Filter the listing below for "registers" and report every line that has it.

╭──

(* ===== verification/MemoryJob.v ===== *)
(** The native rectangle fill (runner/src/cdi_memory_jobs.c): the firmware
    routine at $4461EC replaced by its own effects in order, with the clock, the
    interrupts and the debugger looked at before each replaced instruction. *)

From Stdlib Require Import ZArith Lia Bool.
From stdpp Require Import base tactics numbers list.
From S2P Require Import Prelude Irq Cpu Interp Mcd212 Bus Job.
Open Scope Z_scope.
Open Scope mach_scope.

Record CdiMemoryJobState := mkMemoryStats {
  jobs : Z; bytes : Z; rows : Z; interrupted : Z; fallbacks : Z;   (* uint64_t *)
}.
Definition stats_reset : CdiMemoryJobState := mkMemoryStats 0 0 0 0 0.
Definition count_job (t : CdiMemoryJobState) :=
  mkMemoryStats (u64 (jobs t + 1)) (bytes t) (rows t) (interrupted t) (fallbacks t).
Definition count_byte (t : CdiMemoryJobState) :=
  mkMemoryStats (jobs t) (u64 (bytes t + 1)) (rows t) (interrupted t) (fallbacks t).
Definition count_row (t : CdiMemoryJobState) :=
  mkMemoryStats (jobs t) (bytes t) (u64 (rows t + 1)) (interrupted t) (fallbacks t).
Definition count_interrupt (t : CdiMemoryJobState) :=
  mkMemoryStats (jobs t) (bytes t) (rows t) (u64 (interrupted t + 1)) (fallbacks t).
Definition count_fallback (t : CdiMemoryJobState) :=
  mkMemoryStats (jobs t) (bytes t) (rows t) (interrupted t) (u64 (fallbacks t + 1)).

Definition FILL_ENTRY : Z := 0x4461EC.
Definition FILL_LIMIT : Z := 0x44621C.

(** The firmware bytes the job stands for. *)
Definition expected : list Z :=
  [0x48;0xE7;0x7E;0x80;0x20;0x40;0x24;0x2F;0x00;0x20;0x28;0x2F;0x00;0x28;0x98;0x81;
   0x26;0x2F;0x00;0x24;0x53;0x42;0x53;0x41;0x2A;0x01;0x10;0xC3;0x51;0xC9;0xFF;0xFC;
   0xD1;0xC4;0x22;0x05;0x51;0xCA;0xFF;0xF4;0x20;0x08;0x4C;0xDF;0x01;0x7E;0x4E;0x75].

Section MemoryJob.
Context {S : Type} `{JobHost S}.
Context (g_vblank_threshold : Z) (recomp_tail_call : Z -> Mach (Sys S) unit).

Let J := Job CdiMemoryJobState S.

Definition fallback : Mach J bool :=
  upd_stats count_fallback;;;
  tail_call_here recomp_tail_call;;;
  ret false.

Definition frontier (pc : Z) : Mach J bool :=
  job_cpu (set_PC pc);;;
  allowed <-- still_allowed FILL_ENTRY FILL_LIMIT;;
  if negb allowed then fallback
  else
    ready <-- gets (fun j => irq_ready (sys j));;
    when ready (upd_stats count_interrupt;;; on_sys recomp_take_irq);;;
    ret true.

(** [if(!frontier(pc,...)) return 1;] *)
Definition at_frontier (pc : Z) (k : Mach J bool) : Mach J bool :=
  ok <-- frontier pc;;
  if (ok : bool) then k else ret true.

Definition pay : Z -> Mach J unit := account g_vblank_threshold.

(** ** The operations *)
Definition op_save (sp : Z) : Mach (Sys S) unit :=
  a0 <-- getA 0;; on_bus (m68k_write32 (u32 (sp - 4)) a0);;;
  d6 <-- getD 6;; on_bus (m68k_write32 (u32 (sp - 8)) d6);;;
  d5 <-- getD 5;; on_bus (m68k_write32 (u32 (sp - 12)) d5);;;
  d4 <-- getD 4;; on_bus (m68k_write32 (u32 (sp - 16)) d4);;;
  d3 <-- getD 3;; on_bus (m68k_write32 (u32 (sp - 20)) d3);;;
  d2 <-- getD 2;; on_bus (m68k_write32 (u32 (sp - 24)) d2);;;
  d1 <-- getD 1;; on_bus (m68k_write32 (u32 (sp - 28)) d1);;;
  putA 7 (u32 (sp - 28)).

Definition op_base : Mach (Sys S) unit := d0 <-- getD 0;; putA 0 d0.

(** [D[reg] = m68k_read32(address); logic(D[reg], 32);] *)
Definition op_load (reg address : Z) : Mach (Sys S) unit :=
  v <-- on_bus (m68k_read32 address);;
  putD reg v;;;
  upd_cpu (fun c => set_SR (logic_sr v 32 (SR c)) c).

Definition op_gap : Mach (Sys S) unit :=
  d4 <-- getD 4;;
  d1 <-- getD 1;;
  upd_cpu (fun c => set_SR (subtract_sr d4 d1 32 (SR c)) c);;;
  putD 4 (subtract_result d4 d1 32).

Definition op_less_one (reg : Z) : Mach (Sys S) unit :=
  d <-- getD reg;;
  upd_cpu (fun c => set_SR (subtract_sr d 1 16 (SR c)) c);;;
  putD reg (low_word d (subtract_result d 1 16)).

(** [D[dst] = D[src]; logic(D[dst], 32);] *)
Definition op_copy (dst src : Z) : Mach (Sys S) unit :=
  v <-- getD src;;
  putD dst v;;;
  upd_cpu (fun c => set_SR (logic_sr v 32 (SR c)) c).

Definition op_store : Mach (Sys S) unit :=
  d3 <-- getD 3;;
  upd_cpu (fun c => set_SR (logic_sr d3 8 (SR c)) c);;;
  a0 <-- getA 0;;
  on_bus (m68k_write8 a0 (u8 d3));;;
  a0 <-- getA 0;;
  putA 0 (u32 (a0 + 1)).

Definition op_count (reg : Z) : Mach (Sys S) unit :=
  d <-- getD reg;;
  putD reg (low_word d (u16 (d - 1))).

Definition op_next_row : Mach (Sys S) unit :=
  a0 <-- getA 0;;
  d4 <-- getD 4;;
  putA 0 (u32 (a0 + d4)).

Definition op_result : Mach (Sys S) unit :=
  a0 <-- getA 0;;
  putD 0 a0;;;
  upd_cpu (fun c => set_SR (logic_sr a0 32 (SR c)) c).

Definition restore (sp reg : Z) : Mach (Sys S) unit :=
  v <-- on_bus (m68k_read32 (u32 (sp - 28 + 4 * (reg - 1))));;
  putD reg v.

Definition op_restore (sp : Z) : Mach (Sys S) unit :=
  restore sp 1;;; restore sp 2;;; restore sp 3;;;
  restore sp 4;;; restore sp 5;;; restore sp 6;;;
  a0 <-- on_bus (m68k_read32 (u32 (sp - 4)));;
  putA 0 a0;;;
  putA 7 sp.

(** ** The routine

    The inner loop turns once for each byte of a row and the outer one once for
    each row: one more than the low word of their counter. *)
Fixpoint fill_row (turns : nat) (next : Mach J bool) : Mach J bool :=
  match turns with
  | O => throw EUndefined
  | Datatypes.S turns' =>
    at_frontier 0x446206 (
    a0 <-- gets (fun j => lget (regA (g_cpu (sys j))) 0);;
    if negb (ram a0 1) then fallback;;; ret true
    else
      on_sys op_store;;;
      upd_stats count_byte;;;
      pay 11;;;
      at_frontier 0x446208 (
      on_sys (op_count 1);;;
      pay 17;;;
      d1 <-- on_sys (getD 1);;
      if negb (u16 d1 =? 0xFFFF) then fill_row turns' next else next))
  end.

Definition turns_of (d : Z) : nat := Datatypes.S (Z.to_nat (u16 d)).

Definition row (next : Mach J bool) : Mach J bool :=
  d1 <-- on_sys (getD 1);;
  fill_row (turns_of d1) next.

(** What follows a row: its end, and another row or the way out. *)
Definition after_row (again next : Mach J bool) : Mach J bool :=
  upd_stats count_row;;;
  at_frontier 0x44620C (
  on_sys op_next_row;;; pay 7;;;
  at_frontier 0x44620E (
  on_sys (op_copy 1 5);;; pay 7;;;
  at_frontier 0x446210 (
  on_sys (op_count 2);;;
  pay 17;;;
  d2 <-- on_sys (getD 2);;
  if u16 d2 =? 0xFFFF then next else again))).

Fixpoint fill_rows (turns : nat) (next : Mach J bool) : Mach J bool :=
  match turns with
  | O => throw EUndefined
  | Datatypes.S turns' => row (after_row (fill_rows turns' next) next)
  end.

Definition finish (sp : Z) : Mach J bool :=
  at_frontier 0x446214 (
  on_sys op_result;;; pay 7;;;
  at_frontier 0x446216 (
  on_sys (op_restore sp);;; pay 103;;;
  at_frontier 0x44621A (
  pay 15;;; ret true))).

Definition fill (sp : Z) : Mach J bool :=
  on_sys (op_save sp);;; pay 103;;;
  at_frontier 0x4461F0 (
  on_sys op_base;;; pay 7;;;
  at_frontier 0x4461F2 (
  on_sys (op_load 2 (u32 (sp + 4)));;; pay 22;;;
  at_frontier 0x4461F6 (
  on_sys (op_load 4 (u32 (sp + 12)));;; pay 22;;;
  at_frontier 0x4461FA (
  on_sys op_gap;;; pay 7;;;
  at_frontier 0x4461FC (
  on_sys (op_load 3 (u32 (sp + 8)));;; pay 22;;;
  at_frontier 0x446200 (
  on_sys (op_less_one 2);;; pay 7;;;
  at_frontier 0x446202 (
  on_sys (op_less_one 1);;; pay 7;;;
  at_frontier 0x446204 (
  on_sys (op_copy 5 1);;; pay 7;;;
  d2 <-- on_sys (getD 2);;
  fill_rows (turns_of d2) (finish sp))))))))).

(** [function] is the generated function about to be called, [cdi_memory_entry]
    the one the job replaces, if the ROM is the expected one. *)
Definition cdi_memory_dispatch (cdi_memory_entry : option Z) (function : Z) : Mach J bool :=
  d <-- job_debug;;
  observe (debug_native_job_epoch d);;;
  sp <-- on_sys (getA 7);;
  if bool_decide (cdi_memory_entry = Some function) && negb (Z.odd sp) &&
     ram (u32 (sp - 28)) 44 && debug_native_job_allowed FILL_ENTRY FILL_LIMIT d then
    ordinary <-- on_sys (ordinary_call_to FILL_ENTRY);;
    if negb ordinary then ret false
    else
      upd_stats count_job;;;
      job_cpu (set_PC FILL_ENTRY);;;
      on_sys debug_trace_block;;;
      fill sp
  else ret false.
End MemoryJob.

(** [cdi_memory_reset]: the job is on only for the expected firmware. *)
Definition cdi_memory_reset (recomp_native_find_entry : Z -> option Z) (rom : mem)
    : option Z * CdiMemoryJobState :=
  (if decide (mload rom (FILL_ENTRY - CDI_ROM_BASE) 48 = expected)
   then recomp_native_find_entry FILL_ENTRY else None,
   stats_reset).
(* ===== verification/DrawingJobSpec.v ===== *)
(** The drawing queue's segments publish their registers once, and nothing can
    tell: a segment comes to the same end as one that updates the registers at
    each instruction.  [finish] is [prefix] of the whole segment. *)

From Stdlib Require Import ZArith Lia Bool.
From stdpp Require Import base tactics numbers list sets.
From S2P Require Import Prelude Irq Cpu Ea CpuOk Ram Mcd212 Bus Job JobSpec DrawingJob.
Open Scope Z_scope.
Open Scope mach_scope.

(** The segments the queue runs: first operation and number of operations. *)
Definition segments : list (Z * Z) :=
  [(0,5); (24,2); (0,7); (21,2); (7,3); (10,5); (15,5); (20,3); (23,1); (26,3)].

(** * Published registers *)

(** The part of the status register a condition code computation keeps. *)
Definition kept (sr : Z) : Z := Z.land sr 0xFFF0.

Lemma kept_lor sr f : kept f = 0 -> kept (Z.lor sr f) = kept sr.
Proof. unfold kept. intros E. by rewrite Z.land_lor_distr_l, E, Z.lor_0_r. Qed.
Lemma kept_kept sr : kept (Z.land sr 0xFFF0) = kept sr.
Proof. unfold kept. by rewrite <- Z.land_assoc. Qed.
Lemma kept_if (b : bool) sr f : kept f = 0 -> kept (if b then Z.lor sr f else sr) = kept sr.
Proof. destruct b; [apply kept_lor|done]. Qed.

╰──

YOUR RESPONSE ->
(** The drawing queue's segments publish their registers once, and nothing can
    tell: a segment comes to the same end as one that updates the registers at
(** * Published registers *)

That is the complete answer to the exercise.